Published April 5, 2017 by Iphis of Scyros

I’m not quite sure what, but something is just a little off from what it had been.

I mean, some of it’s the same.  I’ve been obsessed with writing fanfic for Velvet Goldmine since July’s CampNaNo session, and that hasn’t changed (despite coming up with what feels like a really good idea for an original novel series in the meantime), but the stuff I’ve been writing has been.  I’m not sure if that’s a maturation of my interest, a reaction to the real world, a suggestion that maybe I’m starting to tire of it, or what, but it’s kind of been weirding me out a little.

So, when I started, it was mostly just “how can I get my two favorite characters to hook up and have their happily ever after?”  (Because I am, at heart, a very shallow person who would prefer to live in a fairy tale world.  Especially since this one sucks.)  Of course, there was usually some situation going on outside their relationship that needed resolving, often relating to the reporter managing somehow to expose the conspiracy behind the scenes of the 1984 section of the film.  Now, it’s not like those elements have gone away, of course.  Getting them together is still the primary goal of almost every one of my fics.  (There have been a couple of really short ones that didn’t do that at all.)  Or rather, I should say that it starts out as a primary goal.  Lately they’ve been twisting and going strange (and dark) places I didn’t intend as I started writing them.

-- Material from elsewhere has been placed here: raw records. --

Lemma legal_spec (r : Schedule.row) :
  legal q r = true <->
  15 <= Schedule.travel_time r <= 60
  /\ ~ (Schedule.to_municipality_sk r = input_to_municipality_sk q
        /\ Schedule.to_station_code r <> input_to_station_code q).
Proof.
  unfold legal.
  rewrite andb_true_iff, negb_true_iff, andb_true_iff, Z.leb_le, Z.leb_le.
  destruct (String.eqb_spec (Schedule.to_municipality_sk r) (input_to_municipality_sk q));
    destruct (String.eqb_spec (Schedule.to_station_code r) (input_to_station_code q));
    simpl; intuition congruence.
Qed.

Lemma in_train_schedule parquet (r : Schedule.row) :
  In r (train_schedule q parquet) <->
  (exists s, In s parquet /\ r = with_travel_time s) /\ legal q r = true.
Proof.
  unfold train_schedule. rewrite filter_In, in_map_iff.
  split; intros [[s Hs] Hl]; (split; [exists s|assumption]); intuition congruence.
Qed.

Lemma train_schedule_length parquet :
  (List.length (train_schedule q parquet) <= List.length parquet)%nat.
Proof.
  unfold train_schedule.
  rewrite <- (length_map with_travel_time parquet). apply filter_length_le.
Qed.

End ScheduleFacts.

(** * The Path Expander: [planning] *)

Section ExpanderFacts.

Variable q : query.
Variable sched : list Schedule.row.
Variable stations : list Stations.row.

Lemma time_compatible_spec p ts :
  time_compatible q p ts = true <->
  quarter (Planning.arrival_time_tb p + 60 * input_layover_time q)
  = quarter (Schedule.departure_time_tb ts).
Proof.
  unfold time_compatible, Sql.time_bucket, Sql.add_hours, quarter.
  apply Z.eqb_eq.
Qed.

Lemma reaches_spec ts :
  reaches q ts = true <->
  Schedule.to_station_code ts = input_to_station_code q
  /\ Sql.hour (Schedule.arrival_time_tb ts) = input_hour_arrival q.
Proof.
  unfold reaches. now rewrite andb_true_iff, String.eqb_eq, Z.eqb_eq.
Qed.

Lemma explores_spec p ts :
  explores q p ts = true <->
  ~ In (Schedule.to_municipality_sk ts) (Planning.municipalities p)
  /\ Schedule.to_municipality_sk ts <> input_to_municipality_sk q.
Proof.
  unfold explores.
  rewrite andb_true_iff, SqlFacts.list_position_is_null_spec, negb_true_iff,
    String.eqb_neq.
  reflexivity.
Qed.

Lemma in_planning_seed r :
  In r (planning_seed q sched stations) <->
  exists ts tss,
    In ts sched /\ In tss stations
    /\ Schedule.to_station_code ts = Stations.station_code tss
    /\ Schedule.from_station_code ts = input_station_code q
    /\ Sql.hour (Schedule.departure_time_tb ts) = input_hour_departure q
    /\ Sql.minute (Schedule.departure_time_tb ts) = input_minute_departure q
    /\ Schedule.to_station_code ts <> input_to_station_code q
    /\ r = seed_row (ts, tss).
Proof.
  unfold planning_seed. rewrite in_map_iff. split.
  - intros [[ts tss] [<- Hin]]. apply filter_In in Hin. destruct Hin as [Hin Hw].
    apply SqlFacts.in_inner_join in Hin. destruct Hin as (Hts & Htss & Hon).
    unfold seed_on in Hon. apply String.eqb_eq in Hon.
    unfold seed_where in Hw. simpl in Hw.
    rewrite !andb_true_iff, negb_true_iff, String.eqb_eq, String.eqb_neq, !Z.eqb_eq in Hw.
    exists ts, tss. intuition.
  - intros (ts & tss & Hts & Htss & Hon & Hfrom & Hh & Hm & Hto & ->).
    exists (ts, tss). split; [reflexivity|]. apply filter_In. split.
    + apply SqlFacts.in_inner_join. unfold seed_on. rewrite String.eqb_eq. tauto.
    + unfold seed_where. simpl.
      rewrite !andb_true_iff, negb_true_iff, String.eqb_eq, String.eqb_neq, !Z.eqb_eq.
      tauto.
Qed.

(** The rows the recursive member is evaluated on. *)
Lemma in_planning_join working p ts tss :
  In (p, ts, tss) (planning_join q sched stations working) <->
  In p working /\ In ts sched /\ In tss stations
  /\ Planning.to_station_code p = Schedule.from_station_code ts
  /\ time_compatible q p ts = true
  /\ Schedule.to_station_code ts = Stations.station_code tss
  /\ (explores q p ts || reaches q ts) = true
  /\ Planning.end_reached p = 0.
Proof.
  unfold planning_join. rewrite filter_In, !SqlFacts.in_inner_join.
  unfold planning_where, station_on, planning_on. simpl.
  rewrite !andb_true_iff, !String.eqb_eq, Z.eqb_eq. tauto.
Qed.

Lemma in_planning_step working r :
  In r (planning_step q sched stations working) <->
  exists j, In j (planning_join q sched stations working)
            /\ r = extend (batch_flag q (planning_join q sched stations working)) j.
Proof.
  unfold planning_step. rewrite in_map_iff. split; intros [j [H1 H2]]; exists j; auto.
Qed.

Lemma batch_flag_spec (batch : list (Planning.row * Schedule.row * Stations.row)) :
  batch_flag q batch
  = Sql.int_of_bool (existsb (fun j => reaches q (snd (fst j))) batch).
Proof.
  unfold batch_flag.
  rewrite <- (map_map (fun j => reaches q (snd (fst j))) Sql.int_of_bool).
  rewrite SqlFacts.window_max_flags. f_equal.
  induction batch; simpl; congruence.
Qed.

Lemma batch_flag_one batch :
  batch_flag q batch = 1 <-> exists j, In j batch /\ reaches q (snd (fst j)) = true.
Proof.
  rewrite batch_flag_spec.
  destruct (existsb _ batch) eqn:E; simpl.
  - apply existsb_exists in E. tauto.
  - split; [discriminate|]. intros H. apply existsb_exists in H. congruence.
Qed.

Lemma batch_flag_zero batch :
  batch_flag q batch = 0 <-> forall j, In j batch -> reaches q (snd (fst j)) = false.
Proof.
  rewrite batch_flag_spec.
  destruct (existsb _ batch) eqn:E; simpl.
  - split; [discriminate|]. intros H. apply existsb_exists in E.
    destruct E as [j [Hj E]]. rewrite (H j Hj) in E. discriminate.
  - split; [|reflexivity]. intros _ j Hj.
    apply not_true_iff_false. intros R.
    apply not_true_iff_false in E. apply E. apply existsb_exists. eauto.
Qed.

Lemma batch_flag_range batch : batch_flag q batch = 0 \/ batch_flag q batch = 1.
Proof. rewrite batch_flag_spec. destruct (existsb _ batch); simpl; auto. Qed.

(** A batch that saw the destination is not expanded. *)
Lemma planning_step_closed working :
  (forall p, In p working -> Planning.end_reached p <> 0) ->
  planning_step q sched stations working = [].
Proof.
  intros H. destruct (planning_step q sched stations working) as [|r l] eqn:E;
    [reflexivity|].
  assert (Hr : In r (planning_step q sched stations working)) by (rewrite E; now left).
  apply in_planning_step in Hr. destruct Hr as [[[p ts] tss] [Hj _]].
  apply in_planning_join in Hj. exfalso. apply (H p); tauto.
Qed.

End ExpanderFacts.

(** * Every row of [planning] is a chain of legs of the Service Graph *)

Section Chains.

Variable q : query.
Variable sched : list Schedule.row.
Variable stations : list Stations.row.

Lemma sum_Z_app l1 l2 : sum_Z (l1 ++ l2) = sum_Z l1 + sum_Z l2.
Proof. unfold sum_Z. induction l1; simpl; lia. Qed.

Lemma hd_app_nonempty {A} (d : A) l1 l2 : l1 <> [] -> hd d (l1 ++ l2) = hd d l1.
Proof. destruct l1; [congruence|reflexivity]. Qed.

Lemma last_cons_nonempty {A} (d x : A) l : l <> [] -> last (x :: l) d = last l d.
Proof. destruct l; [congruence|reflexivity]. Qed.

Lemma seed_built ts tss :
  In ts sched -> In tss stations ->
  Schedule.to_station_code ts = Stations.station_code tss ->
  built_from sched stations (seed_row (ts, tss)) [(ts, tss)].
Proof.
  intros Hts Htss Hon. unfold built_from, lands, sum_Z; simpl.
  repeat split; try reflexivity; try lia; try discriminate.
  repeat constructor; assumption.
Qed.

Lemma extend_built flag p ts tss c :
  built_from sched stations p c ->
  In ts sched -> In tss stations ->
  Schedule.to_station_code ts = Stations.station_code tss ->
  Planning.to_station_code p = Schedule.from_station_code ts ->
  built_from sched stations (extend flag (p, ts, tss)) (c ++ [(ts, tss)]).
Proof.
  intros (Hne & Hall & Hpath & Hfrom & Htimes & Hmun & Htravel & Hmon & Hto & Harr)
         Hts Htss Hon Hcont.
  assert (Hlegs : map fst c <> []) by (destruct c; [congruence|discriminate]).
  unfold built_from, extend, Sql.array_append; simpl.
  rewrite !map_app; simpl.
  repeat split.
  - destruct c; [congruence|discriminate].
  - apply Forall_app. split; [assumption|]. repeat constructor; assumption.
  - rewrite Hpath, hd_app_nonempty by (destruct c; [congruence|discriminate]).
    reflexivity.
  - rewrite removelast_last.
    rewrite Hfrom, <- Hcont, Hto.
    rewrite Hpath at 2.
    rewrite <- (last_cons_nonempty EmptyString
                  (hd EmptyString (map Schedule.from_station_code (map fst c))))
      by (destruct c; [congruence|discriminate]).
    rewrite <- Hpath. symmetry. apply app_removelast_last.
    rewrite Hpath. discriminate.
  - rewrite flat_map_app, Htimes; simpl. rewrite <- app_assoc. reflexivity.
  - rewrite Hmun, hd_app_nonempty by (destruct c; [congruence|discriminate]).
    reflexivity.
  - rewrite sum_Z_app, Htravel. unfold sum_Z; simpl. lia.
  - rewrite sum_Z_app, Hmon. unfold sum_Z; simpl. lia.
  - now rewrite last_last.
  - now rewrite last_last.
Qed.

Take, for example, the one I’m about 75% finished with right now.  The idea was to take the surveillance the rock star is under in the movie (almost certainly a temporary measure in canon) and imagine it carried further, where he’s under an unknown amount of constant surveillance, preventing them from being able to simply start dating like a normal couple.  So what happens is that he knows there’s a wiretap on his phone line (I never had him explain how he knows that, though), and he assumes he’s also under scrutiny whenever he goes to public places, though he isn’t quite sure how much scrutiny.  The premise, therefore, was that they can only get together in his apartment, on weekends, and have a very awkward relationship until they finally decide to leave the country to get away from those surveilling them.  It was supposed to be the usual romantic fluff.  Somehow it’s turned into a festival of paranoia and failure to communicate.  They’re both totally convinced the other one doesn’t have any genuine feelings for them, and that whatever they have will be ended at any second.  And at this point, they’ve already moved to London together, but they’re still thinking that way.  (Okay, actually, as of Sunday night, the rock star is starting to believe the reporter really does love him, because the reporter was about the write the exposé that the rock star thought was his only goal in the relationship, but then changed his mind and decided not to write it, giving three reasons, one of which being that it would bring their relationship under too much harsh scrutiny.  But the reporter is more convinced than ever that he’s entirely unloved.)  I’m really not sure how that happened.  The weird thing is that while it’s not entirely in character for them to be so paranoid, it’s not entirely out of character, either.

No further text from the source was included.